Lo poco que ha pasado en la vida de la Iglesia tiene que ver -precisamente- con la necesidad de ir más allá de documentos y declaraciones para superar la parálisis que tiene inmovilizada a la Iglesia en Chile.

A pesar de la magnitud de la crisis que vivimos, los católicos seguimos esperando que se den pasos concretos en el modo de enfrentar -entre todos- la crisis que nos afecta. Si esta crisis no ha sido -hasta ahora- la ocasión para convocar a los católicos a un proceso de diálogo, reflexión y renovación, ¿qué tendría que ocurrir para que eso suceda?, ¿qué tendría -entonces- que suceder para que se realice un Sínodo de la Iglesia en Chile, con participación -desde las bases- de los católicos del país? 

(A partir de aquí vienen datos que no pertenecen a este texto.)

Lemma land_fc off : 0 <= off < 256 -> off .& 0xfc = off - off `mod` 4.
Proof.
  intros Ho. apply Z.eqb_eq. apply (byte_cases (fun o => (o .& 0xfc) =? o - o `mod` 4)); [|done].
  by vm_compute.
Qed.

(** The address is the bus, device, function and dword in one number. *)
Lemma cfg_addr_eq bus slot func off :
  pci_fn bus slot func -> 0 <= off < 256 ->
  cfg_addr bus slot func off = 2 ^ 31 + bus * 2 ^ 16 + slot * 2 ^ 11 + func * 2 ^ 8 + (off - off `mod` 4).
Proof.
  intros (Hb & Hs & Hf) Ho. unfold cfg_addr. rewrite !(uN_small 8) by lia. rewrite land_fc by lia.
  rewrite !Z.shiftl_mul_pow2 by lia. change 0x80000000 with (1 * 2 ^ 31).
  assert (0 <= off - off `mod` 4 < 256) as Hd by dlia. set (o := off - off `mod` 4) in *. clearbody o.
  rewrite (lor_fields _ (slot * 2 ^ 11) 16) by dlia. rewrite (lor_fields _ (func * 2 ^ 8) 11) by dlia.
  rewrite (lor_fields _ o 8) by dlia. rewrite (lor_high _ 1 31) by lia. rewrite uN_small; lia.
Qed.

(** ** Reading and writing *)

Section facts.
Context {D : Type} `{PciPorts D}.
Implicit Types d : D.

(** The configuration space as bytes. *)
Definition cfg_byte d (bus slot func off : Z) : Z :=
  (cfg_space d (cfg_addr bus slot func off) `div` 2 ^ (8 * (off `mod` 4))) `mod` 256.

Lemma u32_cfg_addr b s f off : u32 (cfg_addr b s f off) = cfg_addr b s f off.
Proof. apply uN_idemp. lia. Qed.

Lemma cfg_select_wp b s f off Q d :
  (forall d', cfg_space d' = cfg_space d -> cfg_sel d' = cfg_addr b s f off -> Q () d') ->
  wp (outl PCI_CFG_ADDR (cfg_addr b s f off)) Q d.
Proof.
  intros HQ. unfold outl. apply port_write_wp. change (u16 PCI_CFG_ADDR) with PCI_CFG_ADDR.
  rewrite u32_cfg_addr. apply HQ; [apply cfg_latch_space|apply cfg_latch_sel].
Qed.
Lemma cfg_data_wp Q d :
  (forall d', cfg_space d' = cfg_space d -> cfg_sel d' = cfg_sel d -> Q (cfg_space d (cfg_sel d)) d') ->
  wp (port_inl PCI_CFG_DATA) Q d.
Proof.
  intros HQ. unfold port_inl. apply port_read_wp. change (u16 PCI_CFG_DATA) with PCI_CFG_DATA.
  rewrite cfg_in_value. apply HQ; [apply cfg_in_space|apply cfg_in_sel].
Qed.

Lemma pci_cfg_readl_wp b s f off Q d :
  (forall d', cfg_space d' = cfg_space d -> Q (cfg_space d (cfg_addr b s f off)) d') ->
  wp (pci_cfg_readl b s f off) Q d.
Proof.
  intros HQ. unfold pci_cfg_readl. wp_focus. apply cfg_select_wp. intros d1 H1 S1.
  apply cfg_data_wp. intros d2 H2 _. rewrite H1, S1. apply HQ. congruence.
Qed.

Lemma land_lane x sh w : 0 <= w -> 0 <= sh -> uN w (Z.shiftr x sh .& Z.ones w) = (x `div` 2 ^ sh) `mod` 2 ^ w.
Proof.
  intros Hw Hs. rewrite Z.land_ones, Z.shiftr_div_pow2 by done. by apply (uN_idemp w (x `div` 2 ^ sh)).
Qed.

Lemma pci_cfg_readw_wp b s f off Q d :
  (forall d', cfg_space d' = cfg_space d ->
     Q ((cfg_space d (cfg_addr b s f off) `div` 2 ^ ((u8 off .& 2) * 8)) `mod` 65536) d') ->
  wp (pci_cfg_readw b s f off) Q d.
Proof.
  intros HQ. unfold pci_cfg_readw. wp_focus. apply cfg_select_wp. intros d1 H1 S1.
  wp_focus. apply cfg_data_wp. intros d2 H2 _. wp_step. rewrite H1, S1.
  change 0xffff with (Z.ones 16). rewrite land_lane; [apply HQ; congruence|lia|].
  apply Z.mul_nonneg_nonneg; [|lia]. apply Z.land_nonneg. lia.
Qed.

Lemma pci_cfg_readb_wp b s f off Q d :
  0 <= off < 256 ->
  (forall d', cfg_space d' = cfg_space d -> Q (cfg_byte d b s f off) d') ->
  wp (pci_cfg_readb b s f off) Q d.
Proof.
  intros Ho HQ. unfold pci_cfg_readb. wp_focus. apply cfg_select_wp. intros d1 H1 S1.
  wp_focus. apply cfg_data_wp. intros d2 H2 _. wp_step. rewrite H1, S1.
  rewrite (uN_small 8 off) by lia. change 0xff with (Z.ones 8). change 3 with (Z.ones 2).
  rewrite (Z.land_ones off 2) by lia. rewrite land_lane; [|lia|dlia].
  unfold cfg_byte in HQ. change (2 ^ 8) with 256. change (2 ^ 2) with 4.
  rewrite (Z.mul_comm (off `mod` 4)). apply HQ. congruence.
Qed.

Lemma land_2 off : 0 <= off < 256 -> off .& 2 = 2 * ((off `div` 2) `mod` 2).
Proof.
  intros Ho. apply Z.eqb_eq. apply (byte_cases (fun o => (o .& 2) =? 2 * ((o `div` 2) `mod` 2))); [|done].
  by vm_compute.
Qed.

Lemma cfg_addr_even b s f off : 0 <= off < 255 -> off `mod` 2 = 0 -> cfg_addr b s f (off + 1) = cfg_addr b s f off.
Proof.
  intros Ho He. unfold cfg_addr. rewrite !(uN_small 8 off), !(uN_small 8 (off + 1)) by lia.
  rewrite !land_fc by lia. do 2 f_equal. f_equal. dlia.
Qed.

Lemma cfg_byte_pair x o :
  0 <= o -> o `mod` 2 = 0 ->
  (x `div` 2 ^ (2 * ((o `div` 2) `mod` 2) * 8)) `mod` 65536 =
  (x `div` 2 ^ (8 * (o `mod` 4))) `mod` 256 + 256 * ((x `div` 2 ^ (8 * ((o + 1) `mod` 4))) `mod` 256).
Proof.
  intros Ho He. assert (o `mod` 4 = 0 \/ o `mod` 4 = 2) as [Hm|Hm] by dlia.
  - replace ((o `div` 2) `mod` 2) with 0 by dlia. replace ((o + 1) `mod` 4) with 1 by dlia. rewrite Hm.
    change (2 ^ (2 * 0 * 8)) with 1. change (2 ^ (8 * 0)) with 1. change (2 ^ (8 * 1)) with 256. dlia.
  - replace ((o `div` 2) `mod` 2) with 1 by dlia. replace ((o + 1) `mod` 4) with 3 by dlia. rewrite Hm.
    change (2 ^ (2 * 1 * 8)) with 65536. change (2 ^ (8 * 2)) with 65536. change (2 ^ (8 * 3)) with (65536 * 256).
    rewrite <- Z.div_div by lia. set (y := x `div` 65536). dlia.
Qed.
End facts.

(** ** A configuration space in memory *)

Record pcimem : Type := mk_pcimem { pm_sel : Z; pm_space : gmap Z Z }.
Definition pm_get (d : pcimem) (a : Z) : Z := u32 (default 0xffffffff (pm_space d !! a)).

(** Dword accesses to the latch and the window, byte accesses to lane 0 of the window;
    other ports do nothing here. *)
#[export] Program Instance pcimem_Ports : Ports pcimem := {|
  port_out w p v d :=
    if (p =? PCI_CFG_ADDR) && (w =? 4)%nat then mk_pcimem v (pm_space d)
    else if (p =? PCI_CFG_DATA) && (w =? 4)%nat then mk_pcimem (pm_sel d) (<[pm_sel d := v]> (pm_space d))
    else if (p =? PCI_CFG_DATA) && (w =? 1)%nat then
      let old := pm_get d (pm_sel d) in
      mk_pcimem (pm_sel d) (<[pm_sel d := old - old `mod` 256 + v `mod` 256]> (pm_space d))
    else d;
  port_in w p d :=
    (uN (8 * Z.of_nat w) (if p =? PCI_CFG_DATA then pm_get d (pm_sel d) else -1), d);
|}.
Next Obligation. intros. apply uN_range. lia. Qed.

#[export] Program Instance pcimem_PciPorts : PciPorts pcimem := {|
  cfg_sel := pm_sel;
  cfg_space := pm_get;
  cfg_store _ _ v := u32 v;
|}.
Next Obligation. intros. apply uN_range. lia. Qed.
Next Obligation. done. Qed.
Next Obligation. done. Qed.
Next Obligation. intros. change (u32 (pm_get d (pm_sel d)) = pm_get d (pm_sel d)). apply uN_idemp. lia. Qed.
Next Obligation. done. Qed.
Next Obligation. done. Qed.
Next Obligation. intros. unfold pm_get. simpl. by rewrite lookup_insert_eq. Qed.
Next Obligation. intros. unfold pm_get. simpl. by rewrite lookup_insert_ne. Qed.

(** The three widths of configuration reads see one byte-addressed space: a word at
    an even offset is its two bytes, a dword at a multiple of four its four bytes, low
    byte first, and reading changes nothing in the space. *)
Theorem pci_cfg_reads_agree {D} `{PciPorts D} (d : D) bus slot func off :
  0 <= off < 256 ->
  exists d1 d2 d4, cfg_space d1 = cfg_space d /\ cfg_space d2 = cfg_space d /\ cfg_space d4 = cfg_space d /\
    pci_cfg_readb bus slot func off d = Ok (cfg_byte d bus slot func off, d1) /\
    (off `mod` 2 = 0 -> pci_cfg_readw bus slot func off d =
       Ok (cfg_byte d bus slot func off + 256 * cfg_byte d bus slot func (off + 1), d2)) /\
    (off `mod` 4 = 0 -> pci_cfg_readl bus slot func off d =
       Ok (cfg_byte d bus slot func off + 256 * (cfg_byte d bus slot func (off + 1) +
           256 * (cfg_byte d bus slot func (off + 2) + 256 * cfg_byte d bus slot func (off + 3))), d4)).
Proof.
  intros Ho.
  destruct (wp_Ok _ _ _ (pci_cfg_readb_wp bus slot func off
    (fun v d' => v = cfg_byte d bus slot func off /\ cfg_space d' = cfg_space d) d Ho ltac:(done))) as (v1 & d1 & E1 & -> & S1).
  destruct (wp_Ok _ _ _ (pci_cfg_readw_wp bus slot func off (fun v d' =>
    v = (cfg_space d (cfg_addr bus slot func off) `div` 2 ^ ((u8 off .& 2) * 8)) `mod` 65536 /\
    cfg_space d' = cfg_space d) d ltac:(done))) as (v2 & d2 & E2 & -> & S2).
  destruct (wp_Ok _ _ _ (pci_cfg_readl_wp bus slot func off (fun v d' =>
    v = cfg_space d (cfg_addr bus slot func off) /\ cfg_space d' = cfg_space d) d ltac:(done))) as (v4 & d4 & E4 & -> & S4).
  exists d1, d2, d4. split_and!; [done..| |].
  - intros He. rewrite E2. rewrite (uN_small 8 off), land_2 by lia. do 2 f_equal.
    rewrite cfg_byte_pair by lia. unfold cfg_byte. by rewrite cfg_addr_even by dlia.
  - intros He. rewrite E4. do 2 f_equal. unfold cfg_byte.
    rewrite (cfg_addr_even _ _ _ off) by dlia.
    replace (off + 3) with (off + 2 + 1) by lia. rewrite (cfg_addr_even _ _ _ (off + 2)) by dlia.
    assert (cfg_addr bus slot func (off + 2) = cfg_addr bus slot func off) as ->.
    { unfold cfg_addr. rewrite !(uN_small 8 off), !(uN_small 8 (off + 2)) by dlia.
      rewrite !land_fc by dlia. do 2 f_equal. f_equal. dlia. }
    replace (off `mod` 4) with 0 by lia. replace ((off + 1) `mod` 4) with 1 by dlia.
    replace ((off + 2) `mod` 4) with 2 by dlia. replace ((off + 2 + 1) `mod` 4) with 3 by dlia.
    pose proof (cfg_space_range d (cfg_addr bus slot func off)) as Hr.
    set (x := cfg_space d (cfg_addr bus slot func off)) in *. clearbody x.
    change (2 ^ (8 * 0)) with 1. change (2 ^ (8 * 1)) with 256. change (2 ^ (8 * 2)) with (256 * 256).
    change (2 ^ (8 * 3)) with (256 * 256 * 256). rewrite <- !Z.div_div by lia. dlia.
Qed.

(** One device, an e1000 in slot 3 of bus 0. *)
Definition demo_pci : pcimem := mk_pcimem 0 (list_to_map
  [(cfg_addr 0 3 0 0, 0x100e8086); (cfg_addr 0 3 0 4, 0x02900003); (cfg_addr 0 3 0 8, 0x02000003);
   (cfg_addr 0 3 0 12, 0); (cfg_addr 0 3 0 16, 0xfebc0000)]).

Lemma pci_cfg_reads_agree_witness :
  exists d1 d2 d4, pci_cfg_readb 0 3 0 0 demo_pci = Ok (0x86, d1) /\
    pci_cfg_readw 0 3 0 0 demo_pci = Ok (0x8086, d2) /\ pci_cfg_readl 0 3 0 0 demo_pci = Ok (0x100e8086, d4).
Proof.
  destruct (pci_cfg_reads_agree demo_pci 0 3 0 0 ltac:(lia)) as (d1 & d2 & d4 & _ & _ & _ & E1 & E2 & E4).
  exists d1, d2, d4. split; [exact E1|split; [exact (E2 eq_refl)|exact (E4 eq_refl)]].
Defined.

Somos muchos los miembros de la Iglesia que esperamos que los obispos de nuestro país sean capaces de enfrentar el inmovilismo que afecta a nuestra Iglesia en medio de la crisis que vivimos, y puedan convocar al Pueblo de Dios a la búsqueda de un nuevo modo de ser Iglesia. Próximamente los obispos de Chile tienen su asamblea plenaria, esperamos que puedan dar pasos que convoquen a todos -como ha señalado el Papa Francisco- “a repensar la Iglesia para que sea conforme al Evangelio que debe anunciar”.